▸ **Assigned task**:
Each line from the one holding "- intros after" to the end of the listing below must be given again exactly as it appears.

== Extracted entries ==

(** One move of Step 3 on the filesystem reached so far. *)
Lemma shutil_move_step fs2 d mv b f :
  ~ In f (map snd mv) -> fs2 (d ++ [f]) = Some File ->
  shutil_move (d ++ [f]) (d ++ [b; f]) (moved_fs fs2 d mv) =
  if isdir fs2 (d ++ [b; f]) then
    if path_exists fs2 ((d ++ [b; f]) ++ [f]) then inl ShutilError
    else inr (moved_fs fs2 d (mv ++ [(b, f)]))
  else match lookup (moved_fs fs2 d mv) (d ++ [b]) with
       | Some Dir => inr (moved_fs fs2 d (mv ++ [(b, f)]))
       | Some File => inl ENOTDIR
       | None => inl ENOENT
       end.
Proof.
  intros Hn Hf.
  assert (F1 : moved_fs fs2 d mv (d ++ [b; f]) = fs2 (d ++ [b; f])).
  { apply moved_fs_frame. intros b' f' Hin. pose proof (not_in_snd _ _ _ _ Hn Hin).
    split; [path_neq | now apply pair_neq_real]. }
  assert (F2 : moved_fs fs2 d mv ((d ++ [b; f]) ++ [f]) = fs2 ((d ++ [b; f]) ++ [f])).
  { apply moved_fs_frame. intros b' f' Hin. pose proof (not_in_snd _ _ _ _ Hn Hin).
    split; [rewrite <- app_assoc; path_neq | now apply triple_neq_real]. }
  assert (F3 : moved_fs fs2 d mv (d ++ [f]) = Some File).
  { rewrite <- Hf. apply moved_fs_frame. intros b' f' Hin.
    pose proof (not_in_snd _ _ _ _ Hn Hin).
    split; [path_neq | apply child_neq_real]. }
  assert (Hsnoc := moved_fs_snoc fs2 d mv b f).
  unfold shutil_move.
  assert (Hd : isdir (moved_fs fs2 d mv) (d ++ [b; f]) = isdir fs2 (d ++ [b; f]))
    by (unfold isdir; now rewrite !lookup_child, F1).
  rewrite Hd, (path_eqb_neq (d ++ [f]) (d ++ [b; f])) by path_neq.
  rewrite basename_child.
  unfold real_dst in Hsnoc.
  destruct (isdir fs2 (d ++ [b; f])) eqn:Hdir.
  - assert (He : path_exists (moved_fs fs2 d mv) ((d ++ [b; f]) ++ [f]) =
                 path_exists fs2 ((d ++ [b; f]) ++ [f]))
      by (unfold path_exists; now rewrite !lookup_child, F2).
    rewrite He.
    destruct (path_exists fs2 ((d ++ [b; f]) ++ [f])) eqn:Hex; auto.
    unfold move_to, rename.
    rewrite lookup_child, F3, removelast_child, !lookup_child, F1, F2.
    unfold isdir in Hdir. rewrite lookup_child in Hdir.
    unfold path_exists in Hex. rewrite lookup_child in Hex.
    destruct (fs2 (d ++ [b; f])) as [[|]|]; try discriminate.
    destruct (fs2 ((d ++ [b; f]) ++ [f])); try discriminate.
    now rewrite Hsnoc.
  - unfold move_to, rename, copy2.
    rewrite (path_eqb_neq (d ++ [f]) (d ++ [b; f])) by path_neq.
    rewrite !removelast_child2, !lookup_child, F3, F1.
    unfold isdir in Hdir. rewrite lookup_child in Hdir.
    destruct (moved_fs fs2 d mv (d ++ [b])) as [[|]|]; auto.
    destruct (fs2 (d ++ [b; f])) as [[|]|]; try discriminate; now rewrite Hsnoc.
Qed.

Lemma shutil_move_step_cases fs2 d mv b f :
  ~ In f (map snd mv) -> fs2 (d ++ [f]) = Some File ->
  shutil_move (d ++ [f]) (d ++ [b; f]) (moved_fs fs2 d mv) =
    inr (moved_fs fs2 d (mv ++ [(b, f)])) \/
  exists e, shutil_move (d ++ [f]) (d ++ [b; f]) (moved_fs fs2 d mv) = inl e.
Proof.
  intros Hn Hf. rewrite shutil_move_step by auto.
  destruct (isdir _ _); [destruct (path_exists _ _)|destruct (lookup _ _) as [[|]|]];
    eauto.
Qed.

Lemma nodup_snd_head (mv P : list (string * string)) b f :
  NoDup (map snd (mv ++ (b, f) :: P)) -> ~ In f (map snd mv).
Proof.
  rewrite map_app. simpl. intros H Hin.
  apply NoDup_remove_2 in H. apply H. apply in_or_app. now left.
Qed.

(** The move loop either completes, or stops at the first failing move
    with the state the earlier moves left. *)
Lemma move_pairs_spec fs2 d P mv l :
  NoDup (map snd (mv ++ P)) ->
  (forall b f, In (b, f) P -> fs2 (d ++ [f]) = Some File) ->
  move_pairs d P (mkSt (moved_fs fs2 d mv) l) =
    (inl tt, mkSt (moved_fs fs2 d (mv ++ P)) (l ++ mlog d P))
  \/ exists P1 b f P2 e, P = P1 ++ (b, f) :: P2 /\
     move_pairs d P (mkSt (moved_fs fs2 d mv) l) =
     (inr (Fault (CMove (d ++ [f]) (d ++ [b; f])) e),
      mkSt (moved_fs fs2 d (mv ++ P1))
           (l ++ mlog d P1 ++ [Call (CMove (d ++ [f]) (d ++ [b; f]))])).
Proof.
  revert mv l; induction P as [|[b f] P IH]; intros mv l Hnd Hfile.
  - left. simpl. now rewrite !app_nil_r.
  - assert (Hn := nodup_snd_head _ _ _ _ Hnd).
    assert (Hf : fs2 (d ++ [f]) = Some File) by (apply (Hfile b); now left).
    destruct (shutil_move_step_cases fs2 d mv b f Hn Hf) as [Hok | [e He]].
    + assert (Hstep : move_pairs d ((b, f) :: P) (mkSt (moved_fs fs2 d mv) l) =
                      move_pairs d P (mkSt (moved_fs fs2 d (mv ++ [(b, f)]))
                        ((l ++ [Call (CMove (d ++ [f]) (d ++ [b; f]))]) ++
                         [Print (Moved (d ++ [f]) (d ++ [b; f]))]))).
      { simpl move_pairs. unfold shutil_move_m, bind at 1, syscall at 1. cbn [fs log].
        now rewrite Hok. }
      rewrite Hstep.
      assert (Hnd' : NoDup (map snd ((mv ++ [(b, f)]) ++ P)))
        by now rewrite <- app_assoc.
      assert (Hfile' : forall b' f', In (b', f') P -> fs2 (d ++ [f']) = Some File)
        by (intros b' f' Hin; apply (Hfile b'); now right).
      destruct (IH (mv ++ [(b, f)]) ((l ++ [Call (CMove (d ++ [f]) (d ++ [b; f]))]) ++
                  [Print (Moved (d ++ [f]) (d ++ [b; f]))]) Hnd' Hfile')
        as [H | (P1 & b' & f' & P2 & e & HP & H)].
      * left. rewrite H. rewrite <- app_assoc. simpl. now rewrite <- !app_assoc.
      * right. exists ((b, f) :: P1), b', f', P2, e. split; [now rewrite HP|].
        rewrite H. rewrite <- app_assoc. simpl. now rewrite <- !app_assoc.
    + right. exists [], b, f, P, e. split; auto.
      simpl move_pairs. unfold shutil_move_m, bind at 1, syscall at 1. cbn [fs log].
      rewrite He. simpl. now rewrite !app_nil_r.
Qed.
(** C2 on the code: [getStats] builds an object of three properties,
    [documentCount], [chunkCount] and [totalSize]; it has no property
    [totalChars], the one that [updateStats] reads, so the character
    counter of the page is never written. With three documents of 5, 4 and
    5 characters the object is [{3, 3, 14}] and [totalChars] is undefined. *)
Theorem getStats_properties :
  (∀ e, getStats e =
          [ ("documentCount"%string, size (documents e));
            ("chunkCount"%string, length (chunks e));
            ("totalSize"%string, totalContentLength (documents e)) ])
  ∧ (∀ e, getProperty (getStats e) "totalChars" = None)
  ∧ (∀ e, charCountText (updateStats e) = None)
  ∧ getStats sampleEngine
    = [ ("documentCount"%string, 3); ("chunkCount"%string, 3); ("totalSize"%string, 14) ]
  ∧ getProperty (getStats sampleEngine) "totalSize" = Some 14
  ∧ getProperty (getStats sampleEngine) "totalChars" = None.
Proof. repeat split; by vm_compute. Qed.

(** ** Scope of a document *)

(** The score of a one-token query, from the counts that enter it. *)
Lemma score_single_counts corpus token chunkTokens n len df N :
  token ∈ chunkTokens →
  occurrences token chunkTokens = n →
  length chunkTokens = len →
  docsWithTerm corpus token = df →
  length corpus = N →
  calculateRelevanceScore corpus [token] chunkTokens
  = (INR n / INR len * ln (INR N / INR (df + 1)))%R.
Proof.
  intros Hin <- <- <- <-. rewrite score_single by done. done.
Qed.
(** [out] cut at its first terminal line: the stripped lines before it
    and the lines after it. *)
Fixpoint until_bestmove (out : list string)
    : option (list string * list string) :=
  match out with
  | [] => None
  | l :: r =>
      if PyStr.startswith "bestmove" (PyStr.strip l) then Some ([], r)
      else (λ pr, (PyStr.strip l :: pr.1, pr.2)) <$> until_bestmove r
  end.

(** The output carries both acknowledgments of the handshake, in order. *)
Definition handshake_acked (out : list string) : bool :=
  match after_token "uciok" out with
  | Some (_, rest) => bool_decide (is_Some (after_token "readyok" rest))
  | None => false
  end.

(** The lines of a search that [analyze] hands to [_parse_info]. *)
Definition info_lines (pre : list string) : list string :=
  filter (λ l, PyStr.contains "info depth" l && PyStr.contains " pv " l) pre.

(** The dicts [_parse_info] returned for them. *)
Definition parsed_lines (pre : list string) : list parsed :=
  omap _parse_info (info_lines pre).

(** The line carries neither score token. *)
Definition lacks_score (line : string) : Prop :=
  PyStr.contains " score cp " line = false
  ∧ PyStr.contains " score mate " line = false.


(** The commands [analyze] writes before it reads. *)
Definition go_commands (fen : string) : list string :=
  ["ucinewgame"; "position fen " +:+ fen;
   "go movetime " +:+ PyStr.of_int SEARCH_TIME_MS].

(** The commands [start] writes. *)
Definition handshake_commands : list string :=
  ["uci"; "setoption name UCI_Chess960 value true";
   "setoption name Threads value " +:+ PyStr.of_int THREADS_PER_ENGINE;
   "setoption name MultiPV value " +:+ PyStr.of_int MULTI_PV; "isready"].

(** The dict [analyze] returns for the final state of its loop. *)
Definition analysis_of (st : acc) : analysis :=
  {| a_pvs := emit st.1; a_depth := st.2 |}.

(** [p] is the earliest of the deepest lines of [sub]. *)
Definition first_deepest (sub : list parsed) (p : parsed) : Prop :=
  ∃ pre post, sub = pre ++ p :: post
    ∧ Forall (λ q, depth q < depth p) pre
    ∧ Forall (λ q, depth q ≤ depth p) post.

(** [p] is the most recent of the deepest lines of [sub]. *)
Definition last_deepest (sub : list parsed) (p : parsed) : Prop :=
  ∃ pre post, sub = pre ++ p :: post
    ∧ Forall (λ q, depth q ≤ depth p) pre
    ∧ Forall (λ q, depth q < depth p) post.

(** The lines of rank [r] among [ps], in the order they were seen. *)
Definition of_rank (r : Z) (ps : list parsed) : list parsed :=
  filter (λ p, pv_num p = r) ps.

(** The entry [v] of the variants list carries the moves, the
    evaluation and the mate count of the line [l]. *)
Definition reports (l : parsed) (v : variant) : Prop :=
  v_moves v = moves l ∧ v_eval v = eval l ∧ v_mate v = mate l.
Lemma upload_unbound (raises : list string -> string -> option exn)
    (state csv url group_var : string) (q : proc) :
  globals q !! "state_parks_dir_client" = None ->
  CheckAdlsPermissions.upload_step raises state csv url group_var q =
    (Raise (Exn NameError unbound_directory_client), q).
Proof.
  intros H. unfold CheckAdlsPermissions.upload_step, unbound_directory_client.
  destruct q as [env fs gl out cs]. cbn [globals] in H. run_adls. rewrite H. reflexivity.
Qed.

(** X1.  Step 1 of the ADLS script needs the three variables it reads with
    [os.environ[...]].  When one is missing after [.env] is loaded, the
    script ends with status 1 after one line that names the first missing
    variable, and nothing has been asked of Azure; when all three are
    there, step 1 returns after the success line and the lines that show
    the endpoint, the account name and the container name, the last two
    printed as [None] when they are not set. *)
Theorem adls_required_environment
    (raises : list string -> string -> option exn) (groups : list string)
    (container_exists : bool) (p : proc) :
  (forall k, first_missing (reloaded p) required_keys = Some k ->
     exists p',
       CheckAdlsPermissions.script raises groups container_exists p = (Exit 1, p') /\
       calls p' = calls p /\
       stdout p' =
         (stdout p ++
          ["--- Step 1: Load environment variables ---";
           "Failed to load environment variables: '" +:+ k +:+ "'"])%list) /\
  (Forall (fun k => is_Some (reloaded p !! k)) required_keys ->
     exists p',
       CheckAdlsPermissions.step1 p = (Ret tt, p') /\
       environ p' = reloaded p /\
       calls p' = calls p /\
       stdout p' =
         (stdout p ++
          ["--- Step 1: Load environment variables ---";
           "Environment variables loaded successfully.";
           "  endpoint: " +:+ str_of (reloaded p !! "AZURE_SEARCH_ENDPOINT");
           "  adls_gen2_account_name: " +:+ str_of (reloaded p !! "AZURE_STORAGE_ACCOUNT_NAME");
           "  adls_gen2_container_name: " +:+
             str_of (reloaded p !! "AZURE_STORAGE_CONTAINER_NAME")])%list).
Proof.
  destruct (step1_run p) as [g H1]. split.
  - intros k Hk. unfold CheckAdlsPermissions.script, mbind, M_bind, bind.
    rewrite H1. unfold step1_report. rewrite Hk.
    eexists. split_and!; reflexivity.
  - intros Hall. apply first_missing_none in Hall.
    rewrite H1. unfold step1_report. rewrite Hall.
    eexists. split_and!; reflexivity.
Qed.

Lemma adls_required_environment_witness :
  let p := start (delete "AZURE_STORAGE_RESOURCE_ID" adls_env) ∅ in
  exists p',
    CheckAdlsPermissions.script all_fine ["g1"; "g2"] true p = (Exit 1, p') /\
    calls p' = calls p /\
    stdout p' =
      (stdout p ++
       ["--- Step 1: Load environment variables ---";
        "Failed to load environment variables: '" +:+ "AZURE_STORAGE_RESOURCE_ID" +:+ "'"])%list.
Proof.
  cbv zeta.
  exact (proj1 (adls_required_environment all_fine ["g1"; "g2"] true
                  (start (delete "AZURE_STORAGE_RESOURCE_ID" adls_env) ∅))
           "AZURE_STORAGE_RESOURCE_ID" eq_refl).
Defined.
(** The elements of a list, walked in order from an empty position. *)
Lemma setAllUnder_elements vt (elements : list JsValue) :
  (N.of_nat (length elements) <= 4294967295)%N ->
  Forall (fun x => setAllUnder None (relViolations h x (Some vt))
                   = errorTree h x (Some vt)) elements ->
  setAllUnder None
    (mjoin (imap (fun index subValue =>
                    (toString index ::.) <$> relViolations h subValue (Some vt))
                 elements))
  = arrayNode (dropTrailingHoles
                 ((fun x => errorTree h x (Some vt)) <$> elements)).
Proof.
  induction elements as [|x elements IH] using rev_ind; intros Hlen Hall; [done|].
  rewrite length_app in Hlen. simpl in Hlen.
  apply Forall_app in Hall as [Hall Hx]. apply List.Forall_inv in Hx.
  rewrite imap_app, join_app, fmap_app. simpl. rewrite app_nil_r, Nat.add_0_r.
  unfold setAllUnder in *. rewrite fold_left_app, IH by (done || lia).
  set (children := (fun x => errorTree h x (Some vt)) <$> elements).
  assert (Hchildren : length children = length elements)
    by (unfold children; by rewrite length_fmap).
  destruct (relViolations h x (Some vt)) as [|q qs] eqn:Hrel.
  - simpl in Hx. rewrite <- Hx. simpl.
    by rewrite dropTrailingHoles_snoc_None.
  - set (key := toString (length elements)).
    assert (Hkey : isIndex key = true) by (apply isIndex_toString; lia).
    assert (Hidx : arrayIndex key = Some (length elements))
      by (apply arrayIndex_toString; lia).
    destruct (setAllUnder_key (arrayNode (dropTrailingHoles children)) key (q :: qs))
      as (t & Ht & Hset); [done|].
    unfold setAllUnder in *. rewrite Hset.
    rewrite objOrFresh_arrayNode in * by done.
    pose proof (dropTrailingHoles_length children) as Hdrop.
    cbn [getKey] in Ht. rewrite Hidx in Ht.
    rewrite lookup_ge_None_2 in Ht by lia. cbn [default] in Ht.
    assert (Htree : errorTree h x (Some vt) = Some t)
      by (rewrite <- Hx; exact Ht).
    rewrite Htree. simpl. rewrite Hidx.
    rewrite dropTrailingHoles_snoc_Some, arrayNode_snoc. do 2 f_equal.
    unfold setItem. rewrite decide_False by lia.
    rewrite app_assoc. f_equal.
    rewrite <- Hchildren. apply dropTrailingHoles_restore.
Qed.

(** The keys of an object, walked in order from an empty position. *)
Lemma setAllUnder_members vt (props : list (string * JsValue)) :
  NoDup props.*1 ->
  Forall (fun kv => forall validationType,
              setAllUnder None (relViolations h kv.2 validationType)
              = errorTree h kv.2 validationType) props ->
  setAllUnder None (mjoin ((fun kv => keyViolations h vt kv.1 kv.2) <$> props))
  = objectNode (omap (errorMember h vt) props).
Proof.
  induction props as [|[key x] props IH] using rev_ind; intros Hnd Hall; [done|].
  rewrite fmap_app in Hnd. apply NoDup_app in Hnd as (Hnd & Hfresh & _).
  apply Forall_app in Hall as [Hall Hx]. apply List.Forall_inv in Hx.
  simpl in Hx.
  rewrite fmap_app, join_app, omap_app. simpl. rewrite app_nil_r.
  unfold setAllUnder in *. rewrite fold_left_app, IH by done.
  set (members := omap (errorMember h vt) props).
  assert (Hnew : getProp members key = None).
  { apply getProp_None. intros Hin. apply errorMembers_keys in Hin.
    apply (Hfresh _ Hin). simpl. by left. }
  unfold keyViolations, errorMember. simpl.
  destruct (isNull x && flagged (lookupField h vt key)) eqn:Hhere.
  - apply andb_true_iff in Hhere as [Hnull Hflag].
    destruct x; try done. rewrite relViolations_falsy by done.
    simpl. rewrite objectNode_snoc. f_equal.
    assert (Hkey : isIndex key = false).
    { destruct (lookupField h vt key) eqn:Hf; [|done].
      by eapply namesOk_lookupField. }
    rewrite objOrFresh_objectNode by done. simpl.
    by rewrite setProp_fresh.
  - simpl.
    destruct (relViolations h x (type <$> lookupField h vt key))
      as [|q qs] eqn:Hrel.
    + specialize (Hx (type <$> lookupField h vt key)). rewrite Hrel in Hx.
      simpl in Hx. rewrite <- Hx. simpl. by rewrite app_nil_r.
    + assert (Hkey : isIndex key = false).
      { destruct (lookupField h vt key) eqn:Hf.
        - by eapply namesOk_lookupField.
        - simpl in Hrel. by rewrite relViolations_no_shape in Hrel. }
      destruct (setAllUnder_key (objectNode members) key (q :: qs))
        as (t & Ht & Hset); [done|].
      unfold setAllUnder in *. rewrite Hset.
      rewrite objOrFresh_objectNode in * by done.
      cbn [getKey] in Ht. rewrite Hnew in Ht.
      specialize (Hx (type <$> lookupField h vt key)). rewrite Hrel in Hx.
      assert (Htree : errorTree h x (type <$> lookupField h vt key) = Some t)
        by (rewrite <- Hx; exact Ht).
      rewrite Htree. simpl.
      rewrite objectNode_snoc. by rewrite setProp_fresh.
Qed.
(** C7: when the reader raises AddressNotFoundError or ValueError for an
    address that is not excluded, [read_record] returns None; the iteration
    appends the address to the unresolved list and the loop goes on with
    the addresses after it; the address is then in the unresolved bucket and
    in no group; and the address never makes the run raise: the run over a
    list with this address raises exactly when the run without it does. *)
Theorem C7_lookup_failure_is_absorbed (reader : Reader)
  (search_pattern : option re.Pattern) (filtered_ips : list string)
  (group_by : string) (ip msg : string) :
  ~ In ip filtered_ips ->
  reader ip = Py.Raise (Py.AddressNotFoundError msg) \/
  reader ip = Py.Raise (Py.ValueError msg) ->
  read_record reader ip = Py.Ok None /\
  (forall after d u,
      get_records_loop reader search_pattern filtered_ips group_by (ip :: after) d u
      = get_records_loop reader search_pattern filtered_ips group_by after d
          (u ++ [ip])%list) /\
  (forall ip_list d u,
      In ip ip_list ->
      get_records reader ip_list search_pattern filtered_ips group_by = Py.Ok (d, u) ->
      In ip u /\ ~ aggregated group_by ip d) /\
  (forall before after e,
      get_records reader (before ++ ip :: after) search_pattern filtered_ips group_by
      = Py.Raise e <->
      get_records reader (before ++ after) search_pattern filtered_ips group_by
      = Py.Raise e).
Proof.
  intros Hex Hfail. apply contains_false in Hex.
  assert (R : read_record reader ip = Py.Ok None)
    by (apply read_record_none; eauto).
  assert (F : fate_of reader search_pattern filtered_ips ip = Unresolved)
    by (apply fate_unresolved; auto).
  split; [exact R|]. split; [|split].
  - intros after d u. simpl. rewrite step_fate, F. reflexivity.
  - intros ip_list d u Hin H.
    destruct (buckets_by_fate _ _ _ _ _ _ _ ip H) as [A U].
    rewrite A, U, F. split; [auto|]. intros [_ [r E]]. discriminate.
  - intros before after e. rewrite !get_records_spec, !first_fatal_app.
    simpl. rewrite F.
    destruct (first_fatal reader search_pattern filtered_ips before);
      [tauto|].
    destruct (first_fatal reader search_pattern filtered_ips after);
      split; intros H; congruence.
Qed.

===

▸ **Reply**:
  - intros after d u. simpl. rewrite step_fate, F. reflexivity.
  - intros ip_list d u Hin H.
    destruct (buckets_by_fate _ _ _ _ _ _ _ ip H) as [A U].
    rewrite A, U, F. split; [auto|]. intros [_ [r E]]. discriminate.
  - intros before after e. rewrite !get_records_spec, !first_fatal_app.
    simpl. rewrite F.
    destruct (first_fatal reader search_pattern filtered_ips before);
      [tauto|].
    destruct (first_fatal reader search_pattern filtered_ips after);
      split; intros H; congruence.
Qed.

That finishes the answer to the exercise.